Après avoir repris la tête de son parti, il remporte haut la main les élections générales, avec 99 sièges contre 23 pour le PQ de Pierre Marc Johnson.

30 avril 1987

PHOTO JACQUES BOISSINOT, ARCHIVES LA PRESSE CANADIENNE

Le ministre libéral Gil Rémillard regarde le premier ministre Robert Bourassa durant le discours d’ouverture au lac Meech le 12 mai 1987.

Les premiers ministres du pays, réunis au lac Meech, s’entendent sur une réforme de la Constitution qui satisfait aux exigences du Québec. Pierre Trudeau prend publiquement position contre l’accord.

15 décembre 1988

PHOTO ARCHIVES LA PRESSE

Manifestation contre le projet de loi 178 à Montréal en décembre 1988

Bourassa propose que l’unilinguisme français soit la norme dans l’affichage à l’extérieur des commerces. Mais il doit faire appel à la disposition de dérogation. Le projet de loi 178 déclenchera la démission de trois ministres, Clifford Lincoln, Richard French et Herbert Marx.

25 septembre 1989

PHOTO RÉMI LEMÉE, ARCHIVES LA PRESSE

Discours de victoire de Robert Bourassa lors de la soirée électorale de 1989

Le PLQ est reporté au pouvoir, avec 92 sièges contre 25 pour le PQ de Jacques Parizeau.

9 juin 1990

PHOTO RON POLING, ARCHIVES LA PRESSE CANADIENNE

Brian Mulroney et Robert Bourassa

Les premiers ministres provinciaux s’entendent pour renouveler leur appui à l’accord du lac Meech, moyennant des concessions du Québec. Bourassa dira alors que le Canada devient « le vrai pays » des Québécois.

22 juin 1990

Un député autochtone du Manitoba, Elijah Harper, bloque la ratification de l’accord. Faute de l’approbation unanime de toutes les provinces, l’accord éclate. « Le Québec est d’ores et déjà, et pour toujours, une société distincte, libre et capable d’assumer son destin et son développement », lance Robert Bourassa à l’Assemblée nationale.

11 juillet 1990

PHOTO RICHARD GODIN, ARCHIVES LA PRESSE

Un membre de la Warrior Society s’approche de la barricade improvisée au haut de la côte Saint-Michel à Oka, lors du premier jour des affrontements, le 11 juillet 1990.

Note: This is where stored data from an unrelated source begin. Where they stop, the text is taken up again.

(** * oula-account-today-reward-monitor: a model of [main.go]

    The program reads its flags, opens a PostgreSQL handle, and then, on every
    firing of a ticker, queries today's reward of each configured account,
    registers one gauge per answer in a fresh registry and pushes that registry
    to a Pushgateway.

    The model follows [main.go] statement by statement.  What the program
    calls but does not contain (the database, the gateway, the client
    libraries) appears as explicit oracles: [Env] for what a run observes,
    [External] for the fixed conversions of the libraries. *)

From Stdlib Require Import ZArith QArith Bool List String Ascii Lia Floats.
From Stdlib Require Import Permutation.
Import ListNotations.

Local Open Scope string_scope.
Local Open Scope list_scope.
Local Open Scope Z_scope.

Set Implicit Arguments.

(** ** Go values *)

(** Go's [float64]. *)
Definition float64 : Type := PrimFloat.float.

(** A non-nil Go [error], by its message; [option error] is an [error] that
    may be nil. *)
Definition error : Type := string.

(** [int] and [int64] are 64 bits wide; arithmetic wraps around. *)
Module Int64.

Definition modulus : Z := 2 ^ 64.
Definition min_int : Z := - 2 ^ 63.
Definition max_int : Z := 2 ^ 63 - 1.

Definition in_range (z : Z) : Prop := min_int <= z <= max_int.

Definition wrap (z : Z) : Z := (z + 2 ^ 63) mod modulus - 2 ^ 63.

Definition mul (a b : Z) : Z := wrap (a * b).

End Int64.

Un policier de la SQ perd la vie dans un assaut raté contre une barricade dressée par les Mohawks à Oka. Les routes sont bloquées, la crise durera 78 jours. Une période intense pendant laquelle Bourassa négligera une tache suspecte apparue sur son dos, premier signe d’un mélanome dont il subira l’ablation en septembre.

27 mars 1991

La commission Bélanger-Campeau conclut que deux voies s’ouvrent pour le Québec. Sans renouvellement du fédéralisme, le Québec tiendra un référendum sur la souveraineté au plus tard en octobre 1992. Bourassa gagne du temps, persuadé que de nouvelles négociations pourraient aboutir à un nouvel accord.

22 août 1992

À l’issue de longues négociations à Ottawa, les provinces s’entendent sur un nouveau projet de réforme, qui sera signé à Charlottetown. Mario Dumont, président des jeunes libéraux, et beaucoup de ses supporters claquent la porte du parti. Les Canadiens rejetteront lors d’un référendum l’entente de Charlottetown.

6 janvier 1993

Robert Bourassa est de nouveau opéré, au National Cancer Institute de Bethesda, près de Washington, cette fois pour l’ablation d’une tumeur située du côté droit de la cage thoracique. « Je vais travailler pour les Québécois jusqu’au bout de mes forces », lance-t-il quelques jours plus tard.

3 mai 1993

Le médecin de Robert Bourassa, Steven Rosenberg, conclut que les tumeurs cancéreuses ont disparu et que le premier ministre est maintenant en excellente santé.

11 janvier 1994

Bourassa remet sa démission au lieutenant-gouverneur. Daniel Johnson lui succède sans course à la direction du parti.

2 octobre 1996

La mort de Robert Bourassa est annoncée, après la récidive de son cancer.